Set the entries below down again, please. Match them exactly.

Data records
☆ ☆ ☆ ☆ ☆

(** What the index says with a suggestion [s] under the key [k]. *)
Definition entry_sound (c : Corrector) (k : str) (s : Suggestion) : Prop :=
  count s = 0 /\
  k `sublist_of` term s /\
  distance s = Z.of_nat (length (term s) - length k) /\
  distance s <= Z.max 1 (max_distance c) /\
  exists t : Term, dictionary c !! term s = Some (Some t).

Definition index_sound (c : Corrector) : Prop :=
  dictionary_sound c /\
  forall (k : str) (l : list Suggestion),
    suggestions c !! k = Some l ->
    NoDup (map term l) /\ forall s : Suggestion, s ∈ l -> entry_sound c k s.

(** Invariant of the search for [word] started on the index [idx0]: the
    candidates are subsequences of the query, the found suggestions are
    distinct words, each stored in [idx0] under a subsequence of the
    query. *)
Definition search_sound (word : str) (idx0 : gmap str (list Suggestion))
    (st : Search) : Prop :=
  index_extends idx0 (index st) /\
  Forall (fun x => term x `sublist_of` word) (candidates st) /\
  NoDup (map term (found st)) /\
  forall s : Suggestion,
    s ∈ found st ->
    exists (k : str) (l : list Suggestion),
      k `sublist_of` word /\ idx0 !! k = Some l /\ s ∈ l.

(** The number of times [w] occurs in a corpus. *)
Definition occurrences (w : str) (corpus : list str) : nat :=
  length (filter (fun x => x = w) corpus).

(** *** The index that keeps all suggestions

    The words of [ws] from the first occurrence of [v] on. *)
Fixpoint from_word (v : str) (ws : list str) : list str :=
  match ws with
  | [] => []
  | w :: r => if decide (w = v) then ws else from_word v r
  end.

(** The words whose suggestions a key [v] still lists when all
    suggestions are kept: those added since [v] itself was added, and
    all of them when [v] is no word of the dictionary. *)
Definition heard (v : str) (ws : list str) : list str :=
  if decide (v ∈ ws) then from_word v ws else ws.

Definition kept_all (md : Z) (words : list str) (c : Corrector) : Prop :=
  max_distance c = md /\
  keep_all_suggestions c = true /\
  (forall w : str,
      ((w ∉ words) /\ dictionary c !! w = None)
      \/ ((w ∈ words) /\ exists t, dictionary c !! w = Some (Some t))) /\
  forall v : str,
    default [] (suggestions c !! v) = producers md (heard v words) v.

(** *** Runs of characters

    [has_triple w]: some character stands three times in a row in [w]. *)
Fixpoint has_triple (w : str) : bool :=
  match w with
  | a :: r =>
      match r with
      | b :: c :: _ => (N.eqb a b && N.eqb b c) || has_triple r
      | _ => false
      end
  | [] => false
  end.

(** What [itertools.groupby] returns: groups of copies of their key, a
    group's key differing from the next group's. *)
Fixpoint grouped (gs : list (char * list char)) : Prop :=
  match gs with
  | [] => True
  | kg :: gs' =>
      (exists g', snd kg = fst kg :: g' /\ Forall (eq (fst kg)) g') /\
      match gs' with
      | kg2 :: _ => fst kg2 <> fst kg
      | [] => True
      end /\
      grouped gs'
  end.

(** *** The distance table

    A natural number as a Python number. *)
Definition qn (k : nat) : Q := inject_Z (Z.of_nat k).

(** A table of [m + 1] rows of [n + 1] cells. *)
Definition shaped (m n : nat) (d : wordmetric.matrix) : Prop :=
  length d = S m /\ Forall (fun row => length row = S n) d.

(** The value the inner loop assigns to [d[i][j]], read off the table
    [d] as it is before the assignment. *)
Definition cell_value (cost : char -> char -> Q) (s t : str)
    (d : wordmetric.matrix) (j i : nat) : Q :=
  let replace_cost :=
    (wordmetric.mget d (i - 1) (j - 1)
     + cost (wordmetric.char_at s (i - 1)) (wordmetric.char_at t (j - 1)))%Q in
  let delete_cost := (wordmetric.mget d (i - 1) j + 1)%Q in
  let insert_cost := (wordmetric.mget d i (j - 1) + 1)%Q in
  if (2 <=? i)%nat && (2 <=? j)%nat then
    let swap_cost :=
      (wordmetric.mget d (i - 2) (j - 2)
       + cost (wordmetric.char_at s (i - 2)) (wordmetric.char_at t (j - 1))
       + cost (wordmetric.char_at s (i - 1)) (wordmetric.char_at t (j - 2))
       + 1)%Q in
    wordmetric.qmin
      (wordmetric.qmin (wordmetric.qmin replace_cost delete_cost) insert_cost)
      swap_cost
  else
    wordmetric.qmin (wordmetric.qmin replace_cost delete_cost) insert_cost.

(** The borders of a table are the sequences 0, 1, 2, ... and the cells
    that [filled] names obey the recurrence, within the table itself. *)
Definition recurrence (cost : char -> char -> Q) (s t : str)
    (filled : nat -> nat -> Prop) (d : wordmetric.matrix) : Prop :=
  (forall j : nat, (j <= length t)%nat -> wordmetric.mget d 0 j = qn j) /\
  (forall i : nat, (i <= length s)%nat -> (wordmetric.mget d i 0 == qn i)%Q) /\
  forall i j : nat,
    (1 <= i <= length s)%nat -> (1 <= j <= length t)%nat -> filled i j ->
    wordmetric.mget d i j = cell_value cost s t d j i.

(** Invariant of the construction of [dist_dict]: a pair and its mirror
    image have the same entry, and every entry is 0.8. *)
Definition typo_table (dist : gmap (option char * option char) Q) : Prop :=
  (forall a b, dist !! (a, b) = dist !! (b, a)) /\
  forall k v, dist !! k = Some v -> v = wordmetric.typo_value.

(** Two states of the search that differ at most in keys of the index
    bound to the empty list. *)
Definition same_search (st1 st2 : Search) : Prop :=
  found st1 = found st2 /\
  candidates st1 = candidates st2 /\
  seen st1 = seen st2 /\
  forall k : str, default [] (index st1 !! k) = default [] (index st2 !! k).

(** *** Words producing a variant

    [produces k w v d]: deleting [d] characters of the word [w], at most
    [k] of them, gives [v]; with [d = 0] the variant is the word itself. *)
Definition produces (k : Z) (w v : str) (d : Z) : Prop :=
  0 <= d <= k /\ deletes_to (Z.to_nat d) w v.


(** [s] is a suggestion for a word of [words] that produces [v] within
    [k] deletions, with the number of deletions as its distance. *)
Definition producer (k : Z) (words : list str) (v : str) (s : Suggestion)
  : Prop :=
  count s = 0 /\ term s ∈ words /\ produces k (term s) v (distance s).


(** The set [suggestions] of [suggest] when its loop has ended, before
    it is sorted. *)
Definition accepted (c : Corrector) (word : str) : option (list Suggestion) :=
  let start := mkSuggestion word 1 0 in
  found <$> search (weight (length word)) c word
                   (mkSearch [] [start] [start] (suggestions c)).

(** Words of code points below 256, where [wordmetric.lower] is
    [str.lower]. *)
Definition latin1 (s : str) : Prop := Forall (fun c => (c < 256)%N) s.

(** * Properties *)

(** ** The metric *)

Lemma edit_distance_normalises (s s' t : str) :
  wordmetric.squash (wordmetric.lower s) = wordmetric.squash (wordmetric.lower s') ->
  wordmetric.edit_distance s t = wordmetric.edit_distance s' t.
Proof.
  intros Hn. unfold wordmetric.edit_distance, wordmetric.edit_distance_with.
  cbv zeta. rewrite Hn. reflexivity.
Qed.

☆ ☆ ☆ ☆ ☆

Response for this exercise -
(** What the index says with a suggestion [s] under the key [k]. *)
Definition entry_sound (c : Corrector) (k : str) (s : Suggestion) : Prop :=
  count s = 0 /\
  k `sublist_of` term s /\
  distance s = Z.of_nat (length (term s) - length k) /\
  distance s <= Z.max 1 (max_distance c) /\
  exists t : Term, dictionary c !! term s = Some (Some t).

Definition index_sound (c : Corrector) : Prop :=
  dictionary_sound c /\
  forall (k : str) (l : list Suggestion),
    suggestions c !! k = Some l ->
    NoDup (map term l) /\ forall s : Suggestion, s ∈ l -> entry_sound c k s.

(** Invariant of the search for [word] started on the index [idx0]: the
    candidates are subsequences of the query, the found suggestions are
    distinct words, each stored in [idx0] under a subsequence of the
    query. *)
Definition search_sound (word : str) (idx0 : gmap str (list Suggestion))
    (st : Search) : Prop :=
  index_extends idx0 (index st) /\
  Forall (fun x => term x `sublist_of` word) (candidates st) /\
  NoDup (map term (found st)) /\
  forall s : Suggestion,
    s ∈ found st ->
    exists (k : str) (l : list Suggestion),
      k `sublist_of` word /\ idx0 !! k = Some l /\ s ∈ l.

(** The number of times [w] occurs in a corpus. *)
Definition occurrences (w : str) (corpus : list str) : nat :=
  length (filter (fun x => x = w) corpus).

(** *** The index that keeps all suggestions

    The words of [ws] from the first occurrence of [v] on. *)
Fixpoint from_word (v : str) (ws : list str) : list str :=
  match ws with
  | [] => []
  | w :: r => if decide (w = v) then ws else from_word v r
  end.

(** The words whose suggestions a key [v] still lists when all
    suggestions are kept: those added since [v] itself was added, and
    all of them when [v] is no word of the dictionary. *)
Definition heard (v : str) (ws : list str) : list str :=
  if decide (v ∈ ws) then from_word v ws else ws.

Definition kept_all (md : Z) (words : list str) (c : Corrector) : Prop :=
  max_distance c = md /\
  keep_all_suggestions c = true /\
  (forall w : str,
      ((w ∉ words) /\ dictionary c !! w = None)
      \/ ((w ∈ words) /\ exists t, dictionary c !! w = Some (Some t))) /\
  forall v : str,
    default [] (suggestions c !! v) = producers md (heard v words) v.

(** *** Runs of characters

    [has_triple w]: some character stands three times in a row in [w]. *)
Fixpoint has_triple (w : str) : bool :=
  match w with
  | a :: r =>
      match r with
      | b :: c :: _ => (N.eqb a b && N.eqb b c) || has_triple r
      | _ => false
      end
  | [] => false
  end.

(** What [itertools.groupby] returns: groups of copies of their key, a
    group's key differing from the next group's. *)
Fixpoint grouped (gs : list (char * list char)) : Prop :=
  match gs with
  | [] => True
  | kg :: gs' =>
      (exists g', snd kg = fst kg :: g' /\ Forall (eq (fst kg)) g') /\
      match gs' with
      | kg2 :: _ => fst kg2 <> fst kg
      | [] => True
      end /\
      grouped gs'
  end.

(** *** The distance table

    A natural number as a Python number. *)
Definition qn (k : nat) : Q := inject_Z (Z.of_nat k).

(** A table of [m + 1] rows of [n + 1] cells. *)
Definition shaped (m n : nat) (d : wordmetric.matrix) : Prop :=
  length d = S m /\ Forall (fun row => length row = S n) d.

(** The value the inner loop assigns to [d[i][j]], read off the table
    [d] as it is before the assignment. *)
Definition cell_value (cost : char -> char -> Q) (s t : str)
    (d : wordmetric.matrix) (j i : nat) : Q :=
  let replace_cost :=
    (wordmetric.mget d (i - 1) (j - 1)
     + cost (wordmetric.char_at s (i - 1)) (wordmetric.char_at t (j - 1)))%Q in
  let delete_cost := (wordmetric.mget d (i - 1) j + 1)%Q in
  let insert_cost := (wordmetric.mget d i (j - 1) + 1)%Q in
  if (2 <=? i)%nat && (2 <=? j)%nat then
    let swap_cost :=
      (wordmetric.mget d (i - 2) (j - 2)
       + cost (wordmetric.char_at s (i - 2)) (wordmetric.char_at t (j - 1))
       + cost (wordmetric.char_at s (i - 1)) (wordmetric.char_at t (j - 2))
       + 1)%Q in
    wordmetric.qmin
      (wordmetric.qmin (wordmetric.qmin replace_cost delete_cost) insert_cost)
      swap_cost
  else
    wordmetric.qmin (wordmetric.qmin replace_cost delete_cost) insert_cost.

(** The borders of a table are the sequences 0, 1, 2, ... and the cells
    that [filled] names obey the recurrence, within the table itself. *)
Definition recurrence (cost : char -> char -> Q) (s t : str)
    (filled : nat -> nat -> Prop) (d : wordmetric.matrix) : Prop :=
  (forall j : nat, (j <= length t)%nat -> wordmetric.mget d 0 j = qn j) /\
  (forall i : nat, (i <= length s)%nat -> (wordmetric.mget d i 0 == qn i)%Q) /\
  forall i j : nat,
    (1 <= i <= length s)%nat -> (1 <= j <= length t)%nat -> filled i j ->
    wordmetric.mget d i j = cell_value cost s t d j i.

(** Invariant of the construction of [dist_dict]: a pair and its mirror
    image have the same entry, and every entry is 0.8. *)
Definition typo_table (dist : gmap (option char * option char) Q) : Prop :=
  (forall a b, dist !! (a, b) = dist !! (b, a)) /\
  forall k v, dist !! k = Some v -> v = wordmetric.typo_value.

(** Two states of the search that differ at most in keys of the index
    bound to the empty list. *)
Definition same_search (st1 st2 : Search) : Prop :=
  found st1 = found st2 /\
  candidates st1 = candidates st2 /\
  seen st1 = seen st2 /\
  forall k : str, default [] (index st1 !! k) = default [] (index st2 !! k).

(** *** Words producing a variant

    [produces k w v d]: deleting [d] characters of the word [w], at most
    [k] of them, gives [v]; with [d = 0] the variant is the word itself. *)
Definition produces (k : Z) (w v : str) (d : Z) : Prop :=
  0 <= d <= k /\ deletes_to (Z.to_nat d) w v.


(** [s] is a suggestion for a word of [words] that produces [v] within
    [k] deletions, with the number of deletions as its distance. *)
Definition producer (k : Z) (words : list str) (v : str) (s : Suggestion)
  : Prop :=
  count s = 0 /\ term s ∈ words /\ produces k (term s) v (distance s).


(** The set [suggestions] of [suggest] when its loop has ended, before
    it is sorted. *)
Definition accepted (c : Corrector) (word : str) : option (list Suggestion) :=
  let start := mkSuggestion word 1 0 in
  found <$> search (weight (length word)) c word
                   (mkSearch [] [start] [start] (suggestions c)).

(** Words of code points below 256, where [wordmetric.lower] is
    [str.lower]. *)
Definition latin1 (s : str) : Prop := Forall (fun c => (c < 256)%N) s.

(** * Properties *)

(** ** The metric *)

Lemma edit_distance_normalises (s s' t : str) :
  wordmetric.squash (wordmetric.lower s) = wordmetric.squash (wordmetric.lower s') ->
  wordmetric.edit_distance s t = wordmetric.edit_distance s' t.
Proof.
  intros Hn. unfold wordmetric.edit_distance, wordmetric.edit_distance_with.
  cbv zeta. rewrite Hn. reflexivity.
Qed.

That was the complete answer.